- _Exercise brief_
For the data below, restate word for word only the lines from the line containing "else Some (answer to data number)." through the line containing "(from <=? log_block_number", both ends included.

- _Recorded data_
Definition parse_tag (tag : string) : option N :=
  if String.eqb tag "finalized" || String.eqb tag "latest" then Some head
  else raw ← strip_prefix "0x" tag; u64_from_str_radix16 raw.

Definition perform (to : Address) (data : list byte) (number : N) : option (list byte) :=
  if bool_decide (to = MULTICALL3) then
    calls ← (RefAbi.read (drop 4 data) : option (list Call3));
    Some (RefAbi.write (map (fun c => mkCallResult true (answer (target c) (callData c) number)) calls))
  else Some (answer to data number).

Definition call_reply (params : Value) : option Value :=
  match params with
  | VArray [obj; VString tag] =>
      number ← parse_tag tag;
      to ← as_str (at_key obj "to") ≫= address_from_str;
      raw ← as_str (at_key obj "data") ≫= strip_prefix "0x";
      data ← hex_decode raw;
      result ← perform to data number;
      Some (VString ("0x" +:+ hex_encode result))
  | _ => None
  end.

Definition log_value (log : RpcLog) : Value :=
  VObject [("removed", VBool false); ("address", VString (log_address log));
    ("topics", VArray (map VString (log_topics log)));
    ("data", VString (log_data log)); ("blockNumber", VString (block_tag (log_block_number log)));
    ("transactionHash", VString (log_transaction_hash log));
    ("logIndex", VString (block_tag (log_log_index log)))].

Definition logs_reply (params : Value) : option Value :=
  match params with
  | VArray [req] =>
      from ← as_str (at_key req "fromBlock") ≫= parse_tag;
      to ← as_str (at_key req "toBlock") ≫= parse_tag;
      address ← as_str (at_key req "address");
      let topics := default [] (as_array (at_key req "topics")) in
      Some (VArray (map log_value (List.filter (fun log =>
        (from <=? log_block_number log) && (log_block_number log <=? to) &&
        String.eqb (log_address log) address &&
        log_matches_filter log (mkLogFilter address topics)) ledger)))
  | _ => None
  end.

Definition reply (method : string) (params : Value) : outcome RpcError Value :=
  ok_or
    (if String.eqb method "eth_getBlockByNumber" then
       match params with
       | VArray [VString tag; _] => block_json ts hashes <$> parse_tag tag
       | _ => None
       end
     else if String.eqb method "eth_call" then call_reply params
     else if String.eqb method "eth_getLogs" then logs_reply params
     else if String.eqb method "eth_chainId" then Some (VString "0x1")
     else if String.eqb method "eth_getCode" then Some (VString "0x60")
     else None)
    (Transport method "unsupported").

Definition provider : RpcIface unit := {|
  rpc_request := fun method params => lift (reply method params);
  rpc_batch_request := fun method batch => lift (mapM (reply method) batch);
  rpc_metrics := fun _ => mkRpcMetrics 0 0 0 0;
  rpc_now := fun w => (0, w);
  rpc_timeout := fun A d m w => let '(r, w') := m w in (Some r, w')
|}.

Lemma parse_block_tag n : n ≤ u64_max → parse_tag (block_tag n) = Some n.
Proof.
  intros Hn. unfold parse_tag, block_tag.
  cbn [String.eqb String.append Ascii.eqb Bool.eqb andb orb].
  rewrite strip_prefix_app. cbn [mbind option_bind]. rewrite u64_from_str_format_hex.
  by rewrite (proj2 (N.leb_le n u64_max)).
Qed.

Lemma provider_serves upper : upper ≤ u64_max →
  serves_chain (W := unit) (RpcIface0 := provider) ts hashes upper.
Proof.
  intros Hu n w Hn. exists w. simpl. unfold lift, reply. cbn [String.eqb Ascii.eqb Bool.eqb].
  by rewrite parse_block_tag by lia.
Qed.
End Provider.
End RefProvider.

Section ChainWitnesses.
#[local] Existing Instances RefHex.hex_crate RefHex.hex_laws RefAbi.abi_codec.
#[local] Existing Instances RefAbi.Call3_eq_dec RefAbi.CallResult_eq_dec RefAbi.Call3_countable
  RefAbi.CallResult_countable.

Definition demo_ts (n : N) : N := 1000 + 12 * N.min n 100.
Definition demo_block_hash (n : N) : Hash := array_of 32 (be_bytes 32 (n + 1)).
Definition echo (to : Address) (data : list byte) (number : N) : list byte := data.
#[local] Instance echo_provider : RpcIface unit :=
  RefProvider.provider demo_ts demo_block_hash 20 echo [].

Lemma demo_serves upper : upper ≤ u64_max → serves_chain demo_ts demo_block_hash upper.
Proof. apply RefProvider.provider_serves. Qed.

Lemma demo_widths upper : upper ≤ 1000 → widths demo_ts upper.
Proof. unfold widths, demo_ts, u64_max. intros. split; intros; lia. Qed.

- _Task response_
  else Some (answer to data number).

Definition call_reply (params : Value) : option Value :=
  match params with
  | VArray [obj; VString tag] =>
      number ← parse_tag tag;
      to ← as_str (at_key obj "to") ≫= address_from_str;
      raw ← as_str (at_key obj "data") ≫= strip_prefix "0x";
      data ← hex_decode raw;
      result ← perform to data number;
      Some (VString ("0x" +:+ hex_encode result))
  | _ => None
  end.

Definition log_value (log : RpcLog) : Value :=
  VObject [("removed", VBool false); ("address", VString (log_address log));
    ("topics", VArray (map VString (log_topics log)));
    ("data", VString (log_data log)); ("blockNumber", VString (block_tag (log_block_number log)));
    ("transactionHash", VString (log_transaction_hash log));
    ("logIndex", VString (block_tag (log_log_index log)))].

Definition logs_reply (params : Value) : option Value :=
  match params with
  | VArray [req] =>
      from ← as_str (at_key req "fromBlock") ≫= parse_tag;
      to ← as_str (at_key req "toBlock") ≫= parse_tag;
      address ← as_str (at_key req "address");
      let topics := default [] (as_array (at_key req "topics")) in
      Some (VArray (map log_value (List.filter (fun log =>
        (from <=? log_block_number log) && (log_block_number log <=? to) &&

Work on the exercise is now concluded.